Saturday, July 17, 2010 at 7:30AM
HighScalability Team in hot links
And by hot I also mean temperature. Summer has arrived. It's sizzling here in Silicon Valley. Thank you air conditioning!
Scale the web by appointing a Crawler Czar? Tom Foremski has the idea that Google should open up their index so sites wouldn't have to endure the constant pounding by ravenous crawler bots. Don MacAskill of SmugMug estimates 50% of our web server CPU resources are spent serving crawlers. What a waste. How this would all work with real-time feeds, paid feeds (Twitter, movies, ...), etc. is unknown, but does it make sense for all that money to be spent on extracting the same data over and over again?
Tweets of Gold:
jamesurquhart: Key to applications is architecture. Key for infrastructure supporting archs is configurability.
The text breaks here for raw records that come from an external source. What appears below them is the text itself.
(** One round of [integer_part * 10 + value[i] - '0'], three reductions,
    agrees with a single reduction of the exact result. *)
Lemma long_digit_step v c :
  long_sub (long_add (long_mul (to_long v) 10) c) CHAR_ZERO
  = to_long (v * 10 + (c - CHAR_ZERO)).
Proof.
  unfold long_sub, long_add, long_mul.
  destruct (to_long_repr v) as [k0 ->].
  destruct (to_long_repr ((v + k0 * 2 ^ 64) * 10)) as [k1 ->].
  destruct (to_long_repr ((v + k0 * 2 ^ 64) * 10 + k1 * 2 ^ 64 + c))
    as [k2 ->].
  rewrite <- (to_long_period (v * 10 + (c - CHAR_ZERO)) (10 * k0 + k1 + k2)).
  f_equal. ring.
Qed.

End MachineIntegers.

(* ================================================================== *)
(** ** Facts about strings of digits *)

Section DigitStrings.

Lemma append_assoc (a b c : string) : (a ++ b) ++ c = a ++ (b ++ c).
Proof. induction a as [|x a IH]; simpl; [reflexivity | now rewrite IH]. Qed.

Lemma append_empty_r (a : string) : a ++ "" = a.
Proof. induction a as [|x a IH]; simpl; [reflexivity | now rewrite IH]. Qed.

Lemma strlen_cons c s : strlen (String c s) = strlen s + 1.
Proof. unfold strlen. simpl String.length. lia. Qed.

Lemma strlen_nonneg s : 0 <= strlen s.
Proof. unfold strlen. lia. Qed.

Lemma isdigit_range c :
  isdigit (char_code c) = true -> 0 <= digit_of c <= 9.
Proof.
  unfold isdigit, digit_of, CHAR_ZERO. intros H.
  apply andb_true_iff in H. destruct H as [H1 H2].
  apply Z.leb_le in H1. apply Z.leb_le in H2. lia.
Qed.

Lemma leading_after s : leading_digits s ++ after_digits s = s.
Proof.
  induction s as [|c s IH]; simpl; [reflexivity|].
  destruct (isdigit (char_code c)); simpl; [now rewrite IH | reflexivity].
Qed.

Lemma leading_all_digits s : all_digits (leading_digits s) = true.
Proof.
  induction s as [|c s IH]; simpl; [reflexivity|].
  destruct (isdigit (char_code c)) eqn:E; simpl; [now rewrite E | reflexivity].
Qed.

Lemma after_not_digit s : isdigit (peek (after_digits s)) = false.
Proof.
  induction s as [|c s IH]; simpl; [reflexivity|].
  destruct (isdigit (char_code c)) eqn:E; simpl; assumption.
Qed.

Lemma leading_digits_app ds rest :
  all_digits ds = true -> isdigit (peek rest) = false ->
  leading_digits (ds ++ rest) = ds.
Proof.
  induction ds as [|c ds IH]; simpl; intros Hds Hrest.
  - destruct rest as [|r rest]; simpl in *; [reflexivity | now rewrite Hrest].
  - apply andb_true_iff in Hds. destruct Hds as [Hc Hds].
    rewrite Hc. f_equal. now apply IH.
Qed.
Configurability==features.
tjake: People who choose their datastore based oh hearsay and not their own evaluation are doomed.
MichaelSurtees: scalability, systems & process feed each other right?
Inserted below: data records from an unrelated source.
(** * GoRE: a shallow embedding of the file handle, the PE reader and the
      package classifier, with the properties of its specification.

    Sources embedded here:
    - [file.go]: [Open], [GoFile], [initModuleData], [initPackages],
      [enumPackages], [PCLNTab], [Bytes], [SourceInfo];
    - the package file: [Package], [GetSourceFiles], [PathPackageClassifier],
      [IsStandardLibrary], [isGeneratedPackage];
    - the PE reader: [openPE], [initSymTab], [searchForPCLNTab],
      [getSectionDataFromAddress], [getPCLNTABDataImpl].

    Machine integers are [Z] with the wrap-around written out; Go maps are
    [gmap]; pointers to packages are addresses into a heap of packages. *)

From Stdlib Require Import ZArith Lia Ascii String List.
From Stdlib Require OrderedTypeEx.
From stdpp Require Import base option list gmap strings.

Local Open Scope string_scope.
Local Open Scope list_scope.

(** ** Go values shared by the three source files *)

(** The errors of the package.  The sentinels ([ErrNoPCLNTab], ...) are
    package-level variables of the repository; [EOF] is [io.EOF];
    [ErrNew] is [errors.New] or [fmt.Errorf] without a wrapped error,
    [ErrWrap] is [fmt.Errorf] with [%w]; [ErrOS] stands for the errors
    of the operating system and of the parsers of the [debug] packages. *)
Inductive error : Type :=
| ErrNotEnoughBytesRead
| ErrUnsupportedFile
| ErrNoPCLNTab
| ErrSectionDoesNotExist
| ErrSymbolNotFound
| ErrInvalidGoVersion
| EOF
| ErrNew (msg : string)
| ErrWrap (msg : string) (e : error)
| ErrOS (code : nat).

(** A Go call either returns or panics with a value. *)
Inductive outcome (A : Type) : Type :=
| Returned (a : A)
| Panicked (r : string).
Arguments Returned {A} a.
Arguments Panicked {A} r.

Definition byte := Z.

(** Unsigned machine arithmetic. *)
Module U.
Definition wrap (w : Z) (x : Z) : Z := (x mod 2 ^ w)%Z.
Definition add32 (x y : Z) : Z := wrap 32 (x + y).
Definition add64 (x y : Z) : Z := wrap 64 (x + y).
Definition sub64 (x y : Z) : Z := wrap 64 (x - y).
End U.

(** ** The functions of Go's [strings] and [path] that the sources call *)

Module GoStrings.

(** [strings.HasPrefix s prefix]. *)
Definition HasPrefix (s pre : string) : bool := String.prefix pre s.

(** [strings.Contains s substr]. *)
Fixpoint Contains (s substr : string) : bool :=
  String.prefix substr s ||
  match s with
  | EmptyString => false
  | String _ s' => Contains s' substr
  end.

(** [strings.Split s sep] at index 0, for a separator that is not empty:
    the part of [s] before the first occurrence of [sep], all of [s]
    when there is none. *)
Fixpoint SplitFirst (s sep : string) : string :=
  if String.prefix sep s then EmptyString
  else match s with
       | EmptyString => EmptyString
       | String c s' => String c (SplitFirst s' sep)
       end.

(** The pieces of [s] between the occurrences of the byte [c]. *)
Fixpoint fields (c : ascii) (s : string) : list string :=
  match s with
  | EmptyString => [EmptyString]
  | String a s' =>
      if Ascii.eqb a c then EmptyString :: fields c s'
      else match fields c s' with
           | [] => [String a EmptyString]
           | f :: fs => String a f :: fs
           end
  end.

(** [strings.Join elems sep]. *)
Fixpoint Join (elems : list string) (sep : string) : string :=
  match elems with
  | [] => EmptyString
  | [e] => e
  | e :: rest => e ++ sep ++ Join rest sep
  end.

End GoStrings.

Module GoBytes.

(** [bytes.HasPrefix s prefix]. *)
Fixpoint HasPrefix (s pre : list byte) {struct pre} : bool :=
  match pre, s with
  | [], _ => true
  | x :: pre', y :: s' => (x =? y)%Z && HasPrefix s' pre'
  | _ :: _, [] => false
  end.

End GoBytes.

Module GoPath.
Import GoStrings.

Definition slash : ascii := "/"%char.

Definition rooted (p : string) : bool :=
  match p with
  | String c _ => Ascii.eqb c slash
  | EmptyString => false
  end.

(** One turn of the loop of [path.Clean] on the element [e]; [out] is
    the output buffer as the list of its elements, last one first. *)
Definition clean_step (root : bool) (out : list string) (e : string) : list string :=
  if String.eqb e "" then out
  else if String.eqb e "." then out
  else if String.eqb e ".." then
    match out with
    | top :: rest =>
        if String.eqb top ".." then (if root then out else ".." :: out)
        else rest
    | [] => if root then [] else [".."]
    end
  else e :: out.

(** [path.Clean]. *)
Definition Clean (p : string) : string :=
  if String.eqb p "" then "."
  else
    let root := rooted p in
    let out := rev (fold_left (clean_step root) (fields slash p) []) in
    if root then "/" ++ Join out "/"
    else match out with
         | [] => "."
         | _ => Join out "/"
         end.

(** [path.Split] at its first component: [p] up to and with its last
    slash. *)
Definition SplitDir (p : string) : string :=
  match fields slash p with
  | [] | [_] => EmptyString
  | fs => Join (removelast fs) "/" ++ "/"
  end.

(** [path.Dir]. *)
Definition Dir (p : string) : string := Clean (SplitDir p).

Fixpoint strip_empty (rfs : list string) : list string :=
  match rfs with
  | f :: rest => if String.eqb f "" then strip_empty rest else rfs
  | [] => []
  end.

(** [path.Base]. *)
Definition Base (p : string) : string :=
  if String.eqb p "" then "."
  else match strip_empty (rev (fields slash p)) with
       | [] => "/"
       | f :: _ => f
       end.

End GoPath.

(** ** Packages and their classification (the package file) *)

(** [Function], [Method] and [Package].  [Offset] and [End] are [uint64]. *)
Record Function : Type := mkFunction {
  fn_Name : string;
  fn_Offset : Z;
  fn_End : Z;
  fn_PackageName : string
}.

Record Method : Type := mkMethod {
  m_Function : Function;
  m_Receiver : string
}.

Record Package : Type := mkPackage {
  Name : string;
  Filepath : string;
  Functions : list Function;
  Methods : list Method
}.

Inductive PackageClass : Type :=
| ClassUnknown
| ClassSTD
| ClassMain
| ClassVendor
| ClassGenerated.

#[global] Instance PackageClass_eq_dec : EqDecision PackageClass.
Proof. solve_decision. Defined.

Definition knownRepos : list string := ["golang.org"; "github.com"; "gitlab.com"].

Record PathPackageClassifier : Type := mkPathPackageClassifier {
  mainFilepath : string;
  mainFolders : list string
}.

(** [NewPathPackageClassifier]. *)
Definition NewPathPackageClassifier (mainPkgFilepath : string) : PathPackageClassifier :=
  {| mainFilepath := mainPkgFilepath;
     mainFolders := [GoPath.Dir mainPkgFilepath; GoPath.Clean mainPkgFilepath] |}.

(** [isGeneratedPackage]. *)
Definition isGeneratedPackage (pkg : Package) : bool :=
  if String.eqb (Filepath pkg) "<autogenerated>" then true
  else if String.eqb (Name pkg) "" && String.eqb (Filepath pkg) "" then true
  else if String.eqb (Filepath pkg) "" &&
          (String.eqb (Name pkg) "__x86" || String.eqb (Name pkg) "__i686") then true
  else false.

Section Classifier.

(** The generated table [stdPkgs] of the names of the standard library
    is not part of the embedded files: it is a parameter. *)
Variable stdPkgs : gset string.

(** [IsStandardLibrary] calls itself on the part of [pkg] before its
    first dot, and only when that part is shorter than [pkg]: the
    length of the argument is the fuel. *)
Fixpoint IsStandardLibrary_rec (fuel : nat) (pkg : string) : bool :=
  if bool_decide (pkg ∈ stdPkgs) then true
  else
    let tmp := GoStrings.SplitFirst pkg "." in
    if (String.length tmp <? String.length pkg)%nat then
      match fuel with
      | O => false
      | S fuel' => if IsStandardLibrary_rec fuel' tmp then true else false
      end
    else false.

Definition IsStandardLibrary (pkg : string) : bool :=
  IsStandardLibrary_rec (String.length pkg) pkg.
jamesgolick: Statements like: "NoSQL database systems are designed for scalability." make me sad.
agastiya: Focus on stability and features first, scalability and manageability second, per-unit performance last of all. This is a quote from Jeff Darcy
bizarroargv0: I find all this talk of distributed systems a little unsettling. When it comes to data, sometimes you just want a powerful master.
"You can never think about scale too early," says Facebook VP of Technical Operations Jonathan Heiliger. Others say scaling is a problem that's good to have, don't worry, be happy, but Jonathan thinks planning ahead has some value: "We’ve thought really far ahead but we’ve also punted on really critical things that we needed to do. Now we’re under the gun rather than being able to do them on our own time.”
Map rendering on EC2 by Andy Allan. EC2 is, more or less, exactly not what you want from a tileserver. Expensive to run, slow disks. So why is it popular? First off is buzzwords – cloud, scalable and so on.
In defence of SQL at Seldo.com. So go forth, use your OMADS, keep an RDBMS in your back pocket, and stop being so mean to poor old SQL.
Google Pregel Graph Processing by Ricky Ho. Pregel can be thought as a generalized parallel graph transformation framework. I think the Pregel model is general enough for a large portion of classical graph algorithm.